Um ano depois a prova mudou-se para Lisboa. Foi em Monsanto e já contou com um português. Fritz d'Orey, "o portuga" nascido em São Paulo, chegou a estar inscrito na prova de 1959, mas não competiu. Foi assim Nicha Cabral o primeiro português a correr no asfalto nacional. "Desafiado por Mimmo Dei, como era português e se ia realizar o Grande Prémio de Portugal inscreveram-me". Foi para Monsanto sem conhecer o carro para não o estragar nos testes. "A prova correu bem e terminei em 10.º. Nas últimas voltas o carro já começava a falhar e até deixei passar o Terry Brooks, a pensar que ele me ia dar uma volta de avanço. Ninguém das boxes dizia nada, estavam lá sentadinhos a ver a corrida, e eu pensava que o Ferrari do Brooks ia dobrar-me. Qual não é o meu espanto quando percebo no final da corrida que caí de 9.º para 10.º, através do Terry Brooks, que veio ter comigo a dizer-me 'Mario, you"re fantastic, thank you' e eu feito parvo a olhar para ele. Ficámos amigos", contou em tempos o ex-piloto de 86 anos.

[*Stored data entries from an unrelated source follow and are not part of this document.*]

(** The copy loop copies the items one after the other until the new array is
    full or there are no more items; it stops behind the last one copied. *)
Lemma copy_items_ok fuel pre cells newcap :
  (length cells < fuel)%nat -> blen (items_of pre) <= newcap ->
  let cnt := blen (items_of (pre ++ cells)) in
  exists pre' cells', pre ++ cells = pre' ++ cells'
    /\ blen (items_of pre') = Z.min cnt newcap
    /\ copy_items fuel (pre ++ cells)
         (Some (items_of pre ++ replicate (Z.to_nat (newcap - blen (items_of pre))) NULL))
         cnt newcap (blen (items_of pre)) (blen pre)
       = Ok (Some (items_of pre' ++ replicate (Z.to_nat (newcap - blen (items_of pre'))) NULL),
             blen pre').
Proof.
  revert fuel pre. induction cells as [|v cells IH]; intros fuel pre Hf Hle cnt;
    (destruct fuel as [|fuel]; [simpl in Hf; lia|]); cbn [copy_items]; subst cnt.
  { exists pre, []. rewrite app_nil_r. split; [done|]. split; [lia|].
    rewrite Z.ltb_irrefl. done. }
  assert (Hz : pre ++ v :: cells = (pre ++ [v]) ++ cells) by by rewrite <- app_assoc.
  destruct ((blen (items_of pre) <? blen (items_of (pre ++ v :: cells)))
            && (blen (items_of pre) <? newcap)) eqn:Hc; cycle 1.
  { exists pre, (v :: cells). split; [done|]. split; [|done].
    pose proof (blen_nonneg (items_of (v :: cells))).
    revert Hc. rewrite items_of_app, blen_app. repeat case_cmp; simpl; lia || done. }
  apply andb_true_iff in Hc as [_ Hlt%Z.ltb_lt].
  rewrite blk_load_middle. rstep. rewrite Hz.
  destruct (IH fuel (pre ++ [v])) as (pre' & cells' & H1 & H2 & H3);
    [simpl in Hf; lia| |].
  { rewrite items_of_app, items_of_cons. change (items_of []) with (@nil Z).
    case_cmp; rewrite ?app_nil_r, ?blen_snoc; lia. }
  exists pre', cells'. split; [done|]. split; [done|]. rewrite <- H3.
  rewrite (items_of_app pre [v]), (items_of_cons v []). change (items_of []) with (@nil Z). destruct (Z.eqb_spec v NULL) as [->|Hv]; simpl negb; cbn match.
  - rewrite app_nil_r, !blen_snoc. done.
  - rstep.
    replace (Z.to_nat (newcap - blen (items_of pre)))
      with (S (Z.to_nat (newcap - blen (items_of pre ++ [v])))) by (rewrite blen_snoc; lia).
    simpl (replicate (S _) _). rewrite blk_store_middle. rstep.
    rewrite !blen_snoc, <- (app_assoc (items_of pre)). done.
Qed.

Lemma truncate_items_ok l fuel pre cells newcap :
  (length cells < fuel)%nat -> newcap = blen (items_of pre) ->
  0 <= newcap -> newcap + blen (items_of cells) < 2 ^ 64 ->
  exists cells', truncate_items fuel newcap (blen pre)
      (st l (pre ++ cells) (newcap + blen (items_of cells)))
    = Ok (tt, st l (pre ++ cells') newcap, freed l (items_of cells)).
Proof.
  intros Hf -> H0 Hb.
  assert (G : forall p, exists cells',
    truncate_items fuel (blen (items_of pre)) (blen (pre ++ p))
      (st l ((pre ++ p) ++ cells) (blen (items_of pre) + blen (items_of cells)))
    = Ok (tt, st l (pre ++ cells') (blen (items_of pre)), freed l (items_of cells))).
  2: { specialize (G []). by rewrite app_nil_r in G. }
  clear H0. revert fuel Hf. induction cells as [|v cells IH]; intros fuel Hf p;
    (destruct fuel as [|fuel]; [simpl in Hf; lia|]); cbn [truncate_items].
  { exists p. rewrite app_nil_r, Z.add_0_r. mstep. simpl. rewrite Z.ltb_irrefl.
    unfold freed. by destruct (free_item l). }
  pose proof (blen_nonneg (items_of cells)).
  pose proof (slot_load_middle l (pre ++ p) v cells
    (blen (items_of pre) + blen (items_of (v :: cells)))) as Hld.
  assert (Hz : forall x, (pre ++ p) ++ x :: cells = (pre ++ (p ++ [x])) ++ cells)
    by (intros; by rewrite <- !app_assoc).
  rewrite items_of_cons in *. destruct (Z.eqb_spec v NULL) as [->|Hv].
  - destruct (IH ltac:(lia) fuel ltac:(simpl in Hf; lia) (p ++ [NULL])) as [cells' E].
    exists cells'. mstep. simpl. destruct (Z.ltb_spec (blen (items_of pre))
      (blen (items_of pre) + blen (items_of cells))).
    + rewrite Hld. simpl. rewrite Hz, <- (blen_snoc (pre ++ p) NULL), <- app_assoc, E. done.
    + destruct fuel as [|fuel]; [simpl in Hf; lia|]. cbn [truncate_items] in E. revert E. mstep. simpl.
      rewrite (proj2 (Z.ltb_ge _ _)) by lia. intros E. rewrite Hz. done.
  - rewrite blen_cons in *. pose proof (blen_nonneg (items_of pre)).
    destruct (IH ltac:(lia) fuel ltac:(simpl in Hf; lia) (p ++ [NULL])) as [cells' E].
    exists cells'. mstep. simpl. rewrite (proj2 (Z.ltb_lt _ _)) by lia. rewrite Hld. simpl.
    rewrite (proj2 (Z.eqb_neq v NULL)) by done. simpl.
    rewrite remove_by_ptr_middle by lia. simpl.
    replace (blen (items_of pre) + (1 + blen (items_of cells)) - 1)
      with (blen (items_of pre) + blen (items_of cells)) by lia.
    rewrite Hz, <- (blen_snoc (pre ++ p) NULL), <- app_assoc, E. simpl.
    unfold freed. by destruct (free_item l).
Qed.

(** Shrinking keeps the first items and frees the others. *)
Lemma resize_shrink l newcap :
  wf l -> 0 < newcap < capacity l ->
  exists cells', ArrayList_resize true newcap (Some l) =
      Ok (newcap, Some (set_capacity newcap (st l cells' (Z.min (count l) newcap))),
          freed l (drop (Z.to_nat newcap) (items l)))
    /\ blen cells' = newcap /\ items_of cells' = take (Z.to_nat newcap) (items l).
Proof.
  intros Hwf Hn. pose proof Hwf as [_ _ _ [Hm Hx]]. unfold ULONG_MAX in *.
  pose proof (count_range l Hwf).
  destruct (wf_cases l Hwf) as [(?&?&?)|(cells & Hl & Hs & Hb & Hc & Hct)]; [lia|].
  unfold items. rewrite Hs.
  destruct (copy_items_ok (S (length cells)) [] cells newcap) as (pre & rest & Heq & Hpre & Hcopy);
    [lia|change (blen (items_of [])) with 0; lia|].
  simpl in Heq. change (blen (items_of [])) with 0 in Hcopy. change (blen []) with 0 in Hcopy.
  simpl app in Hcopy. rewrite Z.sub_0_r in Hcopy. simpl app in Hpre. rewrite <- Hct in Hpre, Hcopy.
  assert (Hit : take (Z.to_nat newcap) (items_of cells) = items_of pre /\
                drop (Z.to_nat newcap) (items_of cells) = items_of rest).
  { rewrite Heq, items_of_app. rewrite Heq, items_of_app, blen_app in Hct.
    pose proof (blen_nonneg (items_of rest)). unfold blen in *.
    destruct (decide (newcap <= count l)).
    - rewrite take_app_length', drop_app_length' by lia. done.
    - assert (items_of rest = []) as -> by (apply nil_length_inv; lia).
      rewrite app_nil_r. rewrite firstn_all2, drop_ge by lia. done. }
  destruct Hit as [-> ->].
  assert (Htr : exists s', truncate_items (S (length cells)) newcap (blen pre) l
            = Ok (tt, s', freed l (items_of rest)) /\ s' = st l (slots s') (Z.min (count l) newcap)).
  { destruct (decide (newcap < count l)) as [Hlt|Hge].
    - destruct (truncate_items_ok l (S (length cells)) pre rest newcap) as [cells' E].
      + rewrite Heq, length_app. lia.
      + lia.
      + lia.
      + rewrite Heq, items_of_app, blen_app in Hct. lia.
      + rewrite <- Heq in E. replace (newcap + blen (items_of rest)) with (count l) in E
          by (rewrite Heq, items_of_app, blen_app in Hct; lia).
        rewrite <- (st_id l cells Hl) in E. eexists. split; [exact E|].
        rewrite Z.min_r by lia. done.
    - exists l. split.
      + assert (items_of rest = []) as ->.
        { rewrite Heq, items_of_app, blen_app in Hct. unfold blen in *. apply nil_length_inv. lia. }
        cbn [truncate_items]. mstep. simpl. rewrite (proj2 (Z.ltb_ge _ _)) by lia.
        unfold freed. by destruct (free_item l).
      + rewrite Z.min_l by lia. unfold slots. rewrite Hl. simpl. by apply st_id. }
  destruct Htr as (s' & Htr & Hs').
  exists (items_of pre ++ replicate (Z.to_nat (newcap - blen (items_of pre))) NULL).
  split; [|split].
  - unfold ArrayList_resize. apply on_obj_Ok. mstep. rewrite Hl.
    rewrite (proj2 (Z.eqb_neq _ _)) by lia.
    rewrite Z.gtb_ltb, !(proj2 (Z.ltb_lt _ _)) by lia. unfold calloc. mrun Hcopy. mrun Htr.
    simpl. rewrite Hs'. rewrite !app_nil_r. done.
  - rewrite blen_app. unfold blen at 2. rewrite length_replicate. lia.
  - rewrite items_of_app, items_of_ids, items_of_null, app_nil_r. done.
Qed.

(** ** Sifting *)

(** The inner loop stops at the last item behind [it], or at [it]. *)
Lemma sift_end_cases l a m z c fuel :
  (length m < fuel)%nat ->
  let s := st l (a ++ NULL :: m ++ z) c in
  (items_of m = [] /\ sift_end fuel (blen a) (blen a + blen m) s = Ok (blen a, s, []))
  \/ (exists m1 v k, m = m1 ++ v :: replicate k NULL /\ v <> NULL
      /\ sift_end fuel (blen a) (blen a + blen m) s = Ok (blen a + blen m1 + 1, s, [])).
Proof.
  revert z fuel. induction m as [|v m IH] using rev_ind; intros z fuel Hf s;
    (destruct fuel as [|fuel]; [lia|]); cbn [sift_end].
  { left. split; [done|]. change (blen []) with 0. rewrite Z.add_0_r, Z.eqb_refl. done. }
  rewrite length_app in Hf. simpl in Hf. pose proof (blen_nonneg m).
  rewrite blen_snoc. rewrite (proj2 (Z.eqb_neq _ _)) by lia. cbn [negb].
  assert (Hs : s = st l ((a ++ NULL :: m) ++ v :: z) c).
  { subst s. by rewrite <- !app_assoc. }
  assert (Hld : slot_load (blen a + (blen m + 1)) s = Ok (v, s, [])).
  { rewrite Hs. replace (blen a + (blen m + 1)) with (blen (a ++ NULL :: m))
      by (rewrite blen_app, blen_cons; lia). apply slot_load_middle. }
  rewrite (bind_Ok _ _ _ _ _ _ Hld). destruct (Z.eqb_spec v NULL) as [->|Hv].
  - destruct (IH (NULL :: z) fuel ltac:(lia)) as [[Hi E]|(m1 & w & k & Hm & Hw & E)].
    + left. split; [by rewrite items_of_app, Hi|].
      replace (blen a + (blen m + 1) - 1) with (blen a + blen m) by lia.
      subst s. rewrite <- app_assoc. simpl in E |- *. rewrite E. done.
    + right. exists m1, w, (S k). split; [|split; [done|]].
      * rewrite Hm, <- app_assoc. simpl. by rewrite <- replicate_cons_app.
      * replace (blen a + (blen m + 1) - 1) with (blen a + blen m) by lia.
        subst s. rewrite <- app_assoc. simpl in E |- *. rewrite E. done.
  - right. exists m, v, 0%nat. split; [done|]. split; [done|].
    mstep. simpl. by rewrite Z.add_assoc.
Qed.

Nessa prova, Nicha Cabral sobreviveu a um acidente e a uma discussão com Jack Brabham, que escreveu assim nas suas memórias: "Não acabei o GP Portugal-59 por causa de um very dangerous local boy."
A emoção e o barulho dos motores voltaram logo depois às ruas do Porto em 1960. Depois esteve 23 anos sem dar o ar da sua graça nos circuitos nacionais. Só voltaria em 1984, já no Autódromo Fernanda Pires da Silva, no Estoril, onde ficou e fez história até 1996. Depois deixou de vir. Agora, 24 anos depois, está de volta por 5, 5 milhões de euros, segundo o DN soube. Uma pechincha tendo em conta que há autódromos a pagar 70 milhões de euros por ano para receber uma prova do mundial, como Singapura. O único recinto que não paga para receber a F1 é o do Mónaco.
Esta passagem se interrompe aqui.